**Directions**
Find the line with "if passed then" in the records below. Copy it and every line after it, up to and including the line with "planned node's fabric".

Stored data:
────
(* ===== verification/Migrate.v ===== *)
(** * The migration tool

    [crates/migrate/src/checks.rs], [lib.rs] and [main.rs]: the five offline
    self-checks, the run (read, check, report, write) and the exit code. *)

From S2P Require Import Prelude Json Prog Fs Storage StackApi Text Jsdb Decode Convert Identity.

(** ** checks.rs *)

Record CheckOutcome : Type := { ck_name : string; ck_passed : bool; ck_detail : string }.

Definition outcome (name : string) (passed : bool) (detail : string) : CheckOutcome :=
  {| ck_name := name; ck_passed := passed; ck_detail := detail |}.

(** [u64::to_be_bytes]. *)
Fixpoint be_bytes (width : nat) (n : Z) : string :=
  match width with
  | O => EmptyString
  | S w => String (byte_at (n / 256 ^ Z.of_nat w mod 256)) (be_bytes w n)
  end.

(** [{kind:?}] *)
Definition debug_kind (k : StackErrorKind) : string :=
  match k with
  | NodeUnreachable => "NodeUnreachable"
  | Busy => "Busy"
  | Timeout => "Timeout"
  | StackInvalidArguments => "InvalidArguments"
  | Sdk => "Sdk"
  end.

Definition show_stack_error (e : StackError) : string := debug_kind (se_kind e) +:+ ": " +:+ se_message e.

Fixpoint join_with (sep : string) (l : list string) : string :=
  match l with [] => "" | [s] => s | s :: l => s +:+ sep +:+ join_with sep l end.

(** [{:?}] of a list of numbers. *)
Definition debug_list (l : list Z) : string := "[" +:+ join_with ", " (map show l) +:+ "]".

Section checks.
Context `{RS : RsMatter} `{SerdeJson} `{Base64} `{HexCodec}.

Definition check_fabric_identity (identity : ServerIdentity) (source : SourceFabric) : CheckOutcome :=
  let ours := be_bytes 8 (id_compressed_fabric_id identity) in
  let passed := String.eqb ours (sf_operational_id source) in
  outcome "fabric-identity" passed
    ("ours " +:+ hex_digits false 16 (id_compressed_fabric_id identity) +:+ " vs source " +:+
     hexc_encode (sf_operational_id source)).

Definition check_admin_identity (identity : ServerIdentity) (source : SourceFabric) : Prog IdOp CheckOutcome :=
  do! verified := verify_identity identity in
  Ret match verified with
      | Ok _ =>
          if id_controller_node_id identity =? sf_controller_node_id source then
            outcome "admin-identity" true
              ("controller node id " +:+ show (id_controller_node_id identity) +:+ " verifies against the RCAC")
          else
            outcome "admin-identity" false
              ("identity.controller_node_id " +:+ show (id_controller_node_id identity) +:+
               " != source.controller_node_id " +:+ show (sf_controller_node_id source))
      | Err e => outcome "admin-identity" false (show_stack_error e)
      end.

Definition check_ipk_choice (identity : ServerIdentity) (source : SourceFabric) : CheckOutcome :=
  match derive_operational_ipk (id_ipk identity) (id_compressed_fabric_id identity) with
  | Ok derived =>
      if String.eqb derived (sf_operational_ipk source) then
        outcome "ipk-choice" true "derived operational IPK matches the source's"
      else
        outcome "ipk-choice" false
          ("derived operational IPK " +:+ hexc_encode derived +:+ " != source's operational_ipk " +:+
           hexc_encode (sf_operational_ipk source))
  | Err e => outcome "ipk-choice" false (show_stack_error e)
  end.

Definition check_node_accounting (config : ConfigData) (nodes : list NodePlan) : CheckOutcome :=
  let colliding := List.filter (fun id => cfg_next_node_id config <=? id) (map plan_key nodes) in
  let passed := match colliding with [] => true | _ => false end in
  let detail :=
    if passed then
      "next_node_id " +:+ show (cfg_next_node_id config) +:+ " is past every one of " +:+
      show (Z.of_nat (length nodes)) +:+ " planned node(s)"
    else
      "next_node_id " +:+ show (cfg_next_node_id config) +:+
      " would collide with commissioned node id(s) " +:+ debug_list colliding in
  outcome "node-accounting" passed detail.

Definition fallbacks (nodes : list NodePlan) : list string :=
  omap (fun n => match np_fabric_index n with
    | FallbackZero reason =>
        if nr_device_fabric_index (np_record n) =? 0
        then Some ("node " +:+ show (plan_key n) +:+ " " +:+ EM_DASH +:+ " FALLBACK 0 " +:+ EM_DASH +:+ " " +:+ reason)
        else None
    | MatchedByRootPublicKey => None
    end) nodes.

Definition inconsistent (nodes : list NodePlan) : list string :=
  omap (fun n => match np_fabric_index n with
    | MatchedByRootPublicKey =>
        if nr_device_fabric_index (np_record n) =? 0
        then Some ("node " +:+ show (plan_key n) +:+ " is MatchedByRootPublicKey but device_fabric_index is 0")
        else None
    | FallbackZero reason =>
        if negb (nr_device_fabric_index (np_record n) =? 0)
        then Some ("node " +:+ show (plan_key n) +:+ " has device_fabric_index " +:+
                   show (nr_device_fabric_index (np_record n)) +:+
                   " but its fabric_index source is FallbackZero (" +:+ reason +:+ ")")
        else None
    end) nodes.

Definition check_fabric_index_sanity (nodes : list NodePlan) : CheckOutcome :=
  let passed := match inconsistent nodes with [] => true | _ => false end in
  let detail :=
    match inconsistent nodes, fallbacks nodes with
    | _ :: _, _ => join_with "; " (inconsistent nodes)
    | [], [] => "every planned node's fabric index was matched by root public key"
    | [], l => join_with "; " l
    end in
  outcome "fabric-index-sanity" passed detail.

Definition run_all (identity : ServerIdentity) (source : SourceFabric) (config : ConfigData)
    (nodes : list NodePlan) : Prog IdOp (list CheckOutcome) :=
  do! admin := check_admin_identity identity source in
  Ret [check_fabric_identity identity source; admin; check_ipk_choice identity source;
       check_node_accounting config nodes; check_fabric_index_sanity nodes].
End checks.

(** ** lib.rs *)

Definition RCAC_SERIAL_NOTE : string :=
  "the migrated RCAC's serial number is not canonical DER; the server " +:+
  "will warn about it at every boot. For a migrated fabric this is EXPECTED and HARMLESS " +:+ EM_DASH +:+ " every " +:+
  "commissioned device already trusts this exact root. It limits nothing except commissioning new " +:+
  "matter.js-based test devices.".

Record Options : Type := { op_from : Path; op_to : Path; op_write : bool }.

Record Report : Type := {
  rp_namespace : string;
  rp_fabric_id : Z;
  rp_compressed_fabric_id : Z;
  rp_vendor_id : Z;
  rp_controller_node_id : Z;
  rp_fabric_label : string;
  rp_next_node_id : Z;
  rp_nodes : list (Z * Z * FabricIndexSource);
  rp_checks : list CheckOutcome;
  rp_rcac_serial_note : option string;
  rp_ignored_python_leftovers : list string;
  rp_wrote : option Path;
}.

Definition report_ok (r : Report) : bool := forallb ck_passed (rp_checks r).

Definition NL : string := String (byte_at 10) EmptyString.

Definition show_how (how : FabricIndexSource) : string :=
  match how with
  | MatchedByRootPublicKey => "matched by root public key"
  | FallbackZero reason => "FALLBACK 0 " +:+ EM_DASH +:+ " " +:+ reason
  end.

Definition show_report (r : Report) : string :=
  "matter.js namespace: " +:+ rp_namespace r +:+ NL +:+ NL +:+
  "fabric id:            " +:+ show (rp_fabric_id r) +:+ NL +:+
  "compressed fabric id: " +:+ hex_digits false 16 (rp_compressed_fabric_id r) +:+ NL +:+
  "vendor id:            0x" +:+ hex_digits false 4 (rp_vendor_id r) +:+ NL +:+
  "controller node id:   " +:+ show (rp_controller_node_id r) +:+ NL +:+
  "fabric label:         " +:+ rp_fabric_label r +:+ NL +:+
  "next node id:         " +:+ show (rp_next_node_id r) +:+ NL +:+ NL +:+
  match rp_nodes r with
  | [] => "nodes: none" +:+ NL
  | l => "nodes:" +:+ NL +:+
      str_concat (map (fun '(id, index, how) =>
        "  node " +:+ show id +:+ ": fabric index " +:+ show index +:+ " " +:+ EM_DASH +:+ " " +:+ show_how how +:+ NL) l)
  end +:+ NL +:+
  str_concat (map (fun c => (if ck_passed c then "ok" else "FAILED") +:+ " " +:+ ck_name c +:+ " " +:+ EM_DASH +:+
                            " " +:+ ck_detail c +:+ NL) (rp_checks r)) +:+
  match rp_rcac_serial_note r with Some note => NL +:+ note +:+ NL | None => "" end +:+
  match rp_ignored_python_leftovers r with
  | [] => ""
  | l => NL +:+ "ignored python-server leftovers at the top level of --from (not read, not used as source of truth): "
         +:+ join_with ", " l +:+ NL
  end +:+ NL +:+
  match rp_wrote r with
  | Some path => "wrote " +:+ show_path path
  | None => "dry run " +:+ EM_DASH +:+ " nothing written (pass --write to migrate)"
  end.

Inductive MigrateError : Type :=
| MeJsdb (e : JsdbError)
| MeConvert (e : ConvertError)
| MeStack (message : string)
| SamePath
| MeWrite (path : Path) (source : IoError).

Definition stack_err (e : StackError) : MigrateError := MeStack (show_stack_error e).

Definition is_lowercase_hex (c : byte) : bool := is_digit c || ((97 <=? byte_of c) && (byte_of c <=? 102)).

Definition is_hex16_json (name : string) : bool :=
  match strip_suffix ".json" name with
  | Some stem => (str_len stem =? 16) && str_forall is_lowercase_hex stem
  | None => false
  end.

Definition leftover (entry : DirEntry) : option string :=
  let name := utf8_lossy (de_file_name entry) in
  match de_file_type entry with
  | Some IsDir => if String.eqb name "certificates" || String.eqb name "credentials" then Some name else None
  | Some IsFile =>
      if (starts_with "chip_" name && ends_with ".ini" name) || is_hex16_json name then Some name else None
  | _ => None
  end.

Definition scan_python_leftovers (src : SourceFs) (from : Path) : list string :=
  match src_read_dir src from with
  | Err _ => []
  | Ok entries => sort_ord (omap (fun r => match r with Ok e => leftover e | Err _ => None end) entries)
  end.

Section run.
Context `{RS : RsMatter} `{SerdeJson} `{Base64} `{HexCodec} `{NodeDate}.
Context (src : SourceFs) (gunzip : string -> Result string IoError) (clock : nat -> Z).

Abbreviation Id := (Prog IdOp).

Definition same_place (opts : Options) : bool :=
  bool_decide (op_from opts = op_to opts) ||
  (src_exists src (op_to opts) &&
   match src_canonicalize src (op_from opts), src_canonicalize src (op_to opts) with
   | Some a, Some b => bool_decide (a = b)
   | _, _ => false
   end).

(** Steps 2 to 9: everything that is computed before a decision to write. *)
Record Analysis : Type := {
  an_report : Report;
  an_identity : ServerIdentity;
  an_config : ConfigData;
  an_nodes : list NodePlan;
}.

Definition analyse (opts : Options) : Id (Result Analysis MigrateError) :=
  do? (db, namespace) := lift_result (map_err MeJsdb (open_store src gunzip (op_from opts))) in
  do? source := lift_result (map_err MeConvert (read_source_fabric db)) in
  do? root_public_key := lift_result (map_err stack_err (rcac_public_key (sf_rcac_tlv source))) in
  do? identity := (do! r := identity_from_preserved_ca (sf_ca_private_key source) (sf_rcac_tlv source)
                              (sf_fabric_id source) (sf_vendor_id source) (sf_controller_node_id source)
                              (sf_ipk_epoch_key source) in Ret (map_err stack_err r)) in
  do? nodes := lift_result (map_err MeConvert (plan_nodes clock db root_public_key)) in
  let config := config_from source nodes in
  do! outcomes := run_all identity source config nodes in
  do? canonical := lift_result (map_err stack_err (rcac_serial_is_der_canonical (sf_rcac_tlv source))) in
  let report :=
    {| rp_namespace := namespace; rp_fabric_id := sf_fabric_id source;
       rp_compressed_fabric_id := id_compressed_fabric_id identity; rp_vendor_id := sf_vendor_id source;
       rp_controller_node_id := id_controller_node_id identity; rp_fabric_label := cfg_fabric_label config;
       rp_next_node_id := cfg_next_node_id config;
       rp_nodes := map (fun n => (plan_key n, nr_device_fabric_index (np_record n), np_fabric_index n)) nodes;
       rp_checks := outcomes;
       rp_rcac_serial_note := if canonical : bool then None else Some RCAC_SERIAL_NOTE;
       rp_ignored_python_leftovers := scan_python_leftovers src (op_from opts);
       rp_wrote := None |} in
  Ret (Ok {| an_report := report; an_identity := identity; an_config := config; an_nodes := nodes |}).

Definition writing_at {A} (path : Path) (p : Io (Result A IoError)) : Id (Result A MigrateError) :=
  do! r := on_fs p in Ret (map_err (MeWrite path) r).

(** Step 11. *)
Definition write_all (to_dir : Path) (a : Analysis) : Id (Result unit MigrateError) :=
  do? storage := writing_at to_dir (open to_dir) in
  do? _ := writing_at (join to_dir "server.json") (create_identity storage (an_identity a)) in
  do? _ := writing_at (join to_dir "config.json") (save_config storage (an_config a)) in
  do? _ := try_for (an_nodes a) (fun plan =>
             writing_at (join (join to_dir "nodes") (show (plan_key plan) +:+ ".json"))
               (save_node storage (np_record plan))) in
  do! loaded := on_fs (load_nodes storage) in
  let written := length loaded in
  if negb (written =? length (an_nodes a))%nat then
    Ret (Err (MeWrite (join to_dir "nodes") (io_error OtherIo
      ("planned " +:+ show (Z.of_nat (length (an_nodes a))) +:+ " node file(s) but found " +:+
       show (Z.of_nat written) +:+ " after writing"))))
  else Ret (Ok tt).

Definition with_wrote (r : Report) (p : Path) : Report :=
  {| rp_namespace := rp_namespace r; rp_fabric_id := rp_fabric_id r;
     rp_compressed_fabric_id := rp_compressed_fabric_id r; rp_vendor_id := rp_vendor_id r;
     rp_controller_node_id := rp_controller_node_id r; rp_fabric_label := rp_fabric_label r;
     rp_next_node_id := rp_next_node_id r; rp_nodes := rp_nodes r; rp_checks := rp_checks r;
     rp_rcac_serial_note := rp_rcac_serial_note r;
     rp_ignored_python_leftovers := rp_ignored_python_leftovers r; rp_wrote := Some p |}.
────
**Response**
    if passed then
      "next_node_id " +:+ show (cfg_next_node_id config) +:+ " is past every one of " +:+
      show (Z.of_nat (length nodes)) +:+ " planned node(s)"
    else
      "next_node_id " +:+ show (cfg_next_node_id config) +:+
      " would collide with commissioned node id(s) " +:+ debug_list colliding in
  outcome "node-accounting" passed detail.

Definition fallbacks (nodes : list NodePlan) : list string :=
  omap (fun n => match np_fabric_index n with
    | FallbackZero reason =>
        if nr_device_fabric_index (np_record n) =? 0
        then Some ("node " +:+ show (plan_key n) +:+ " " +:+ EM_DASH +:+ " FALLBACK 0 " +:+ EM_DASH +:+ " " +:+ reason)
        else None
    | MatchedByRootPublicKey => None
    end) nodes.

Definition inconsistent (nodes : list NodePlan) : list string :=
  omap (fun n => match np_fabric_index n with
    | MatchedByRootPublicKey =>
        if nr_device_fabric_index (np_record n) =? 0
        then Some ("node " +:+ show (plan_key n) +:+ " is MatchedByRootPublicKey but device_fabric_index is 0")
        else None
    | FallbackZero reason =>
        if negb (nr_device_fabric_index (np_record n) =? 0)
        then Some ("node " +:+ show (plan_key n) +:+ " has device_fabric_index " +:+
                   show (nr_device_fabric_index (np_record n)) +:+
                   " but its fabric_index source is FallbackZero (" +:+ reason +:+ ")")
        else None
    end) nodes.

Definition check_fabric_index_sanity (nodes : list NodePlan) : CheckOutcome :=
  let passed := match inconsistent nodes with [] => true | _ => false end in
  let detail :=
    match inconsistent nodes, fallbacks nodes with
    | _ :: _, _ => join_with "; " (inconsistent nodes)
    | [], [] => "every planned node's fabric index was matched by root public key"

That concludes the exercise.